Immunal reconstitution after autologous purified CD+34 cells transplantation in patients with systemic lupus erythematosus
- VernacularTitle:自体纯化CD+34细胞移植治疗系统性红斑狼疮的免疫重建研究
- Author:
Yongqiang WEI
;
Qifa LIU
;
Jing SUN
;
Dan XU
;
Zhengshan YI
;
Ru FENG
;
Fanyi MENG
- Publication Type:Journal Article
- Keywords:
Transplantation,autologous;
CD+34 cells;
Lupus erythematosus,systemic;
Immune reconstitution
- From:
Chinese Journal of Internal Medicine
2008;47(8):650-653
- CountryChina
- Language:Chinese
-
Abstract:
Objective To investigate the variation of immune index in patients with systemic lupus erythematosus (SLE) treated with autologous purified CD+34 cells transplantation and to clarify the relationship with pathogenesis and prognosis.
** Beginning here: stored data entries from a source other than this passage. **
(* ===== verification/Mode.v ===== *)
(** * Permission modes and presets (pkg/authz/mode.go, pkg/authz/presets.go)

    A mode is a 9-bit mask kept in a [uint16]; its text form is the usual
    [rwxrwxrwx] string. *)

From S2P Require Import Prelude GoStrings Regex.
#[local] Open Scope string_scope.
#[local] Open Scope Z_scope.

(** A [uint16]. *)
Abbreviation Mode := Z (only parsing).

Definition ModeOwnerRead : Mode := Z.shiftl 1 8.
Definition ModeOwnerWrite : Mode := Z.shiftl 1 7.
Definition ModeOwnerExecute : Mode := Z.shiftl 1 6.
Definition ModeGroupRead : Mode := Z.shiftl 1 5.
Definition ModeGroupWrite : Mode := Z.shiftl 1 4.
Definition ModeGroupExecute : Mode := Z.shiftl 1 3.
Definition ModeOtherRead : Mode := Z.shiftl 1 2.
Definition ModeOtherWrite : Mode := Z.shiftl 1 1.
Definition ModeOtherExecute : Mode := Z.shiftl 1 0.

Definition has_bit (m b : Mode) : bool := negb (Z.eqb (Z.land m b) 0).
Definition OwnerRead (m : Mode) : bool := has_bit m ModeOwnerRead.
Definition OwnerWrite (m : Mode) : bool := has_bit m ModeOwnerWrite.
Definition OwnerExecute (m : Mode) : bool := has_bit m ModeOwnerExecute.
Definition GroupRead (m : Mode) : bool := has_bit m ModeGroupRead.
Definition GroupWrite (m : Mode) : bool := has_bit m ModeGroupWrite.
Definition GroupExecute (m : Mode) : bool := has_bit m ModeGroupExecute.
Definition OtherRead (m : Mode) : bool := has_bit m ModeOtherRead.
Definition OtherWrite (m : Mode) : bool := has_bit m ModeOtherWrite.
Definition OtherExecute (m : Mode) : bool := has_bit m ModeOtherExecute.

(** [Mode.String] *)
Definition ModeString (m : Mode) : string :=
  let bit (set : bool) (ch : ascii) := if set then ch else "-"%char in
  string_of_list_ascii
    [bit (OwnerRead m) "r"%char; bit (OwnerWrite m) "w"%char; bit (OwnerExecute m) "x"%char;
     bit (GroupRead m) "r"%char; bit (GroupWrite m) "w"%char; bit (GroupExecute m) "x"%char;
     bit (OtherRead m) "r"%char; bit (OtherWrite m) "w"%char; bit (OtherExecute m) "x"%char].

(** The rows of [ParseMode]'s table: position, character, bit. *)
Definition parse_table : list (nat * ascii * Mode) :=
  [(0%nat, "r"%char, ModeOwnerRead); (1%nat, "w"%char, ModeOwnerWrite);
   (2%nat, "x"%char, ModeOwnerExecute); (3%nat, "r"%char, ModeGroupRead);
   (4%nat, "w"%char, ModeGroupWrite); (5%nat, "x"%char, ModeGroupExecute);
   (6%nat, "r"%char, ModeOtherRead); (7%nat, "w"%char, ModeOtherWrite);
   (8%nat, "x"%char, ModeOtherExecute)].

(** The loop of [ParseMode] over the rows, accumulating the mode.  The length
    guard keeps every position in range, so the [None] case is not reached. *)
Fixpoint parse_rows (s : string) (rows : list (nat * ascii * Mode)) (m : Mode) : res Mode :=
  match rows with
  | [] => Ok m
  | (pos, char, bit) :: rows' =>
      match byte_at s pos with
      | None => Err (ErrorNew "index out of range")
      | Some c =>
          if Ascii.eqb c char then parse_rows s rows' (Z.lor m bit)
          else if negb (Ascii.eqb c "-"%char)
               then Err (Errorf "invalid character %q at position %d in mode string %q"
                           [AStr (String c ""); AInt (Z.of_nat pos); AStr s])
          else parse_rows s rows' m
      end
  end.

Definition ParseMode (s : string) : res Mode :=
  if negb (Nat.eqb (String.length s) 9)
  then Err (Errorf "mode string must be 9 characters, got %d: %q"
              [AInt (Z.of_nat (String.length s)); AStr s])
  else parse_rows s parse_table 0.

(** ** Presets *)

Definition owner_all : Mode := Z.lor (Z.lor ModeOwnerRead ModeOwnerWrite) ModeOwnerExecute.
Definition group_all : Mode := Z.lor (Z.lor ModeGroupRead ModeGroupWrite) ModeGroupExecute.

Definition presets : gmap string Mode :=
  list_to_map
    [("private", owner_all);
     ("group-read", Z.lor (Z.lor owner_all ModeGroupRead) ModeGroupExecute);
     ("group-run", Z.lor owner_all ModeGroupExecute);
     ("group-edit", Z.lor owner_all group_all);
     ("public-read", Z.lor (Z.lor owner_all ModeGroupRead) ModeOtherRead);
     ("member-read", Z.lor (Z.lor owner_all ModeGroupRead) ModeGroupExecute);
     ("member-edit", Z.lor owner_all group_all);
     ("open-read", Z.lor (Z.lor owner_all group_all) ModeOtherRead);
     ("open-run", Z.lor (Z.lor (Z.lor owner_all group_all) ModeOtherRead) ModeOtherExecute)].

(** A map read in Go yields the zero value for an absent key. *)
Definition DefaultMode : Mode := default 0 (presets !! "group-read").
Definition DefaultEnclaveMode : Mode := default 0 (presets !! "member-edit").

Definition PresetFromName (name : string) : Mode * bool :=
  match presets !! name with
  | Some m => (m, true)
  | None => (0, false)
  end.

Definition presetPriority : list string :=
  ["private"; "member-edit"; "member-read"; "group-run"; "open-read"; "open-run";
   "public-read"; "group-edit"; "group-read"].

Definition PresetName (m : Mode) : string :=
  match find (fun name => match presets !! name with
                          | Some mode => Z.eqb mode m
                          | None => false
                          end) presetPriority with
  | Some name => name
  | None => ""
  end.

Definition presetNames : list string := SortStrings (fst <$> map_to_list presets).
Definition ValidPresetNames : string := Join presetNames ", ".

(** The pattern of enclave_annotations.go for a mode string:
    [^[r\-][w\-][x\-][r\-][w\-][x\-][r\-][w\-][x\-]$]. *)
Definition rwx_class (c : ascii) : re := RClass (fun a => Ascii.eqb a c || Ascii.eqb a "-").
Definition validRwxRe : re :=
  foldr (fun c r => RCat (rwx_class c) r) REps
    ["r"; "w"; "x"; "r"; "w"; "x"; "r"; "w"; "x"]%char.

(** ** Lemmas *)

(** The nine bits, most significant first. *)
Definition mode_of_bits (b : list bool) : Mode :=
  fold_left (fun m (x : bool) => 2 * m + (if x then 1 else 0)) b 0.

Definition rwx_chars : list ascii := ["r"; "w"; "x"; "r"; "w"; "x"; "r"; "w"; "x"]%char.
Definition rwx_text (b : list bool) : string :=
  string_of_list_ascii (zip_with (fun (x : bool) c => if x then c else "-"%char) b rwx_chars).

Fixpoint all_bits (n : nat) : list (list bool) :=
  match n with
  | O => [[]]
  | S n' => (cons true <$> all_bits n') ++ (cons false <$> all_bits n')
  end%list.

Lemma all_bits_complete n b : length b = n -> b ∈ all_bits n.
Proof.
  revert b. induction n as [|n IH]; intros [|x b] Hl; simplify_eq/=; [by left|].
  apply elem_of_app. destruct x; [left|right]; apply list_elem_of_fmap; eauto.
Qed.

(** A decidable statement about 9-bit masks holds if it evaluates to true on all of them. *)
Lemma all_bits_forall (f : list bool -> bool) :
  forallb f (all_bits 9) = true -> forall b, length b = 9%nat -> f b = true.
Proof.
  rewrite forallb_True, Forall_forall. intros H b Hb. by apply H, all_bits_complete.
Qed.

Lemma byte_at_some s i : (i < String.length s)%nat -> exists c, byte_at s i = Some c.
Proof.
  unfold byte_at. revert i. induction s as [|c s IH]; simpl; intros [|i] Hi; try lia; eauto.
  apply IH. lia.
Qed.

Lemma ParseMode_text b : length b = 9%nat -> ParseMode (rwx_text b) = Ok (mode_of_bits b).
Proof.
  intros Hb.
  assert (match ParseMode (rwx_text b) with Ok m => Z.eqb m (mode_of_bits b) | Err _ => false end
          = true) as H.
  { revert b Hb. apply all_bits_forall. vm_compute. reflexivity. }
  destruct (ParseMode (rwx_text b)); [|done]. by apply Z.eqb_eq in H as ->.
Qed.

Lemma ModeString_bits b : length b = 9%nat -> ModeString (mode_of_bits b) = rwx_text b.
Proof.
  intros Hb. apply String.eqb_eq. revert b Hb. apply all_bits_forall. vm_compute. reflexivity.
Qed.

Lemma bits_of_mode m : 0 <= m < 512 -> exists b, length b = 9%nat /\ m = mode_of_bits b.
Proof.
  intros Hm. assert (existsb (fun b => Z.eqb m (mode_of_bits b)) (all_bits 9) = true) as H.
  { rewrite <- (Z2Nat.id m) by lia. assert (Z.to_nat m < 512)%nat as Hk by lia. revert Hk.
    generalize (Z.to_nat m). intros k Hk.
    assert (forallb (fun k => existsb (fun b => Z.eqb (Z.of_nat k) (mode_of_bits b)) (all_bits 9))
              (seq 0 512) = true) as Hall by (vm_compute; reflexivity).
    rewrite forallb_True, Forall_forall in Hall. apply Hall, elem_of_seq. lia. }
  apply existsb_In in H as (b & Hb & ->%Z.eqb_eq). exists b. split; [|done].
  assert (Forall (fun b => length b = 9%nat) (all_bits 9)) as Hlen.
  { apply Forall_forall. intros x Hx.
    assert (forallb (fun b => Nat.eqb (length b) 9) (all_bits 9) = true) as Hf by reflexivity.
    rewrite forallb_True, Forall_forall in Hf. by apply Nat.eqb_eq, Hf. }
  rewrite Forall_forall in Hlen. by apply Hlen.
Qed.

Lemma mode_of_bits_range b : length b = 9%nat -> 0 <= mode_of_bits b < 512.
Proof.
  intros Hb.
  assert (((0 <=? mode_of_bits b) && (mode_of_bits b <? 512))%Z = true) as H.
  { revert b Hb. apply all_bits_forall. vm_compute. reflexivity. }
  apply andb_true_iff in H as [?%Z.leb_le ?%Z.ltb_lt]. lia.
Qed.

(** What the loop accepts: at each row's position the row's character or a hyphen. *)
Lemma parse_rows_ok s rows m m' :
  parse_rows s rows m = Ok m' ->
  Forall (fun '(pos, c, _) => byte_at s pos = Some c \/ byte_at s pos = Some "-"%char) rows.
Proof.
  revert m. induction rows as [|[[pos c] bit] rows IH]; simpl; intros m H; [constructor|].
  destruct (byte_at s pos) as [a|] eqn:E; [|done].
  destruct (Ascii.eqb_spec a c) as [->|]; [constructor; [rewrite E; auto|eauto]|].
  destruct (Ascii.eqb_spec a "-"%char) as [->|]; simpl in H; [|done].
  constructor; [rewrite E; auto|eauto].
Qed.

Lemma nine_bytes s :
  String.length s = 9%nat ->
  Forall (fun '(pos, c, _) => byte_at s pos = Some c \/ byte_at s pos = Some "-"%char) parse_table ->
  exists b, length b = 9%nat /\ s = rwx_text b.
Proof.
  intros Hl Hall.
  do 9 (destruct s as [|? s]; [discriminate Hl|]). destruct s; [|discriminate Hl].
  repeat (apply Forall_cons in Hall as [? Hall]). unfold byte_at in *. simpl in *.
  exists ((fun a => negb (Ascii.eqb a "-"%char)) <$> [a; a0; a1; a2; a3; a4; a5; a6; a7]).
  split; [done|].
  repeat match goal with H : Some _ = Some _ \/ Some _ = Some _ |- _ =>
    destruct H as [H|H]; injection H as -> end; reflexivity.
Qed.

Lemma ParseMode_inv s m : ParseMode s = Ok m -> exists b, length b = 9%nat /\ s = rwx_text b.
Proof.
  unfold ParseMode. destruct (Nat.eqb_spec (String.length s) 9) as [Hl|]; cbn [negb]; [|done].
  intros H%parse_rows_ok. by apply nine_bytes.
Qed.

Lemma validRwxRe_text s :
  matches validRwxRe s <-> exists b, length b = 9%nat /\ s = rwx_text b.
Proof.
  assert (forall cs s, matches (foldr (fun c r => RCat (rwx_class c) r) REps cs) s <->
    exists b, length b = length cs /\
      s = string_of_list_ascii (zip_with (fun (x : bool) c => if x then c else "-"%char) b cs)) as H;
    [|exact (H rwx_chars s)].
  clear s. induction cs as [|c cs IH]; intros s; simpl.
  - split; [intros ->%eps_inv; by exists []|]. intros (b & Hb & ->). destruct b; [constructor|done].
  - split.
    + intros (u & t & -> & (a & -> & Ha)%class_inv & (b & Hb & ->)%IH)%cat_inv.
      apply orb_true_iff in Ha as [->%Ascii.eqb_eq| ->%Ascii.eqb_eq];
        [exists (true :: b)|exists (false :: b)]; (split; [simpl; by rewrite Hb|done]).
    + intros (b & Hb & ->). destruct b as [|x b]; [done|]. simpl.
      apply (m_cat _ _ (String (if x then c else "-"%char) "")).
      * constructor. destruct x; by rewrite Ascii.eqb_refl, ?orb_true_r.
      * apply IH. eauto.
Qed.

Lemma presets_priority name m : presets !! name = Some m -> name ∈ presetPriority.
Proof.
  unfold presets. intros H%elem_of_list_to_map_2.
  match type of H with _ ∈ ?l =>
    assert (forallb (fun kv => bool_decide (kv.1 ∈ presetPriority)) l = true) as Hall
      by (vm_compute; reflexivity) end.
  rewrite forallb_True, Forall_forall in Hall. apply Hall in H. by apply bool_decide_eq_true in H.
Qed.

Lemma PresetName_found m :
  (exists name, presets !! name = Some m) -> presets !! PresetName m = Some m.
Proof.
  intros (name & H). unfold PresetName.
  match goal with |- context [find ?f presetPriority] => destruct (find f presetPriority) eqn:E end.
  - apply find_some in E as [_ E]. destruct (presets !! s) as [m'|]; [|done].
    by apply Z.eqb_eq in E as ->.
  - pose proof (find_none _ _ E name) as Hn. cbv beta in Hn. rewrite H, Z.eqb_refl in Hn.
    discriminate Hn. apply list_elem_of_In. by eapply presets_priority.
Qed.

(** ** Properties *)

(** [ParseMode] and [Mode.String] are inverse: a string parses to a mode
    exactly when the mode is a 9-bit mask and the string is its text. *)
Theorem ParseMode_spec s m : ParseMode s = Ok m <-> (0 <= m < 512) /\ s = ModeString m.
Proof.
  split.
  - intros H. destruct (ParseMode_inv s m H) as (b & Hb & ->).
    rewrite ParseMode_text in H by done. injection H as <-.
    rewrite ModeString_bits by done. split; [by apply mode_of_bits_range|done].
  - intros [Hm ->]. destruct (bits_of_mode m Hm) as (b & Hb & ->).
    rewrite ModeString_bits by done. by apply ParseMode_text.
Qed.

(** The two validators of mode strings agree: [ParseMode] accepts a string
    exactly when the pattern [validRwxRe] of the enclave checks matches it. *)
Theorem ParseMode_validRwxRe s : is_ok (ParseMode s) = re_match validRwxRe s.
Proof.
  apply eq_true_iff_eq. rewrite re_match_correct, validRwxRe_text. split.
  - intros [m H]%is_ok_true. by eapply ParseMode_inv.
  - intros (b & Hb & ->). by rewrite ParseMode_text.
Qed.

(** The reverse lookup of presets inverts the lookup: the name found for a
    preset's mode is again a preset with that mode, and an empty name means no
    preset has the mode. *)
Theorem PresetName_inverse m :
  (forall name, PresetFromName name = (m, true) -> PresetFromName (PresetName m) = (m, true)) /\
  (PresetName m = "" <-> forall name, PresetFromName name <> (m, true)).
Proof.
  assert (forall name, PresetFromName name = (m, true) <-> presets !! name = Some m) as Hp.
  { intros name. unfold PresetFromName. destruct (presets !! name); split; intros; simplify_eq; done. }
  split.
  - intros name H%Hp. apply Hp, PresetName_found. eauto.
  - split.
    + intros He name H%Hp. assert (presets !! PresetName m = Some m) as Hf
        by (apply PresetName_found; eauto). by rewrite He in Hf.
    + intros Hn. unfold PresetName. destruct (find _ _) as [name|] eqn:E; [|done].
      apply find_some in E as [_ E]. exfalso. apply (Hn name). apply Hp.
      destruct (presets !! name); [|done]. by apply Z.eqb_eq in E as ->.
Qed.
Methods Flow cytometry (FCM) and enzyme linked immunosorbent assay(ELISA) were used to test lymphocyte subsets, C3, C4, CH50, autoantibodies and immunoglobulin for 18 cases of SLE before and after transplantation. Results The results showed that the ratio of all the T cell subsets reduced obviously in early postgraft and recovered gradually in 1 to 3 months after transplantation except CD45 RO+CD+4 cells. The levels of serum C3, C4, CH50 increased significantly after transplantation. No case relapsed within one year after transplantation, but 2 patients relapsed one year after transplantation. The levels of the indexes in the patients with relapse were significantly lower than those in the patients with persistent remission, including C4 in the entire course, CH50 in the 3rd and 12th month after transplantation and CD45 RA+ CD+8 cells in the 6th month after transplantation. However, the ratio of CD45 RO+ CD+4 cells in the first month after transplantation in the patients with relapse was higher than that in the patients with persistent remission. Conclusion Autologous purified CD+34 cells transplantation is effective for treating SLE. Survey of immune indexes before and after transplantation is important to investigate the pathogenesis of SLE. Moreover, these immune indexes can be used to predict therapeutic efficacy of SLE.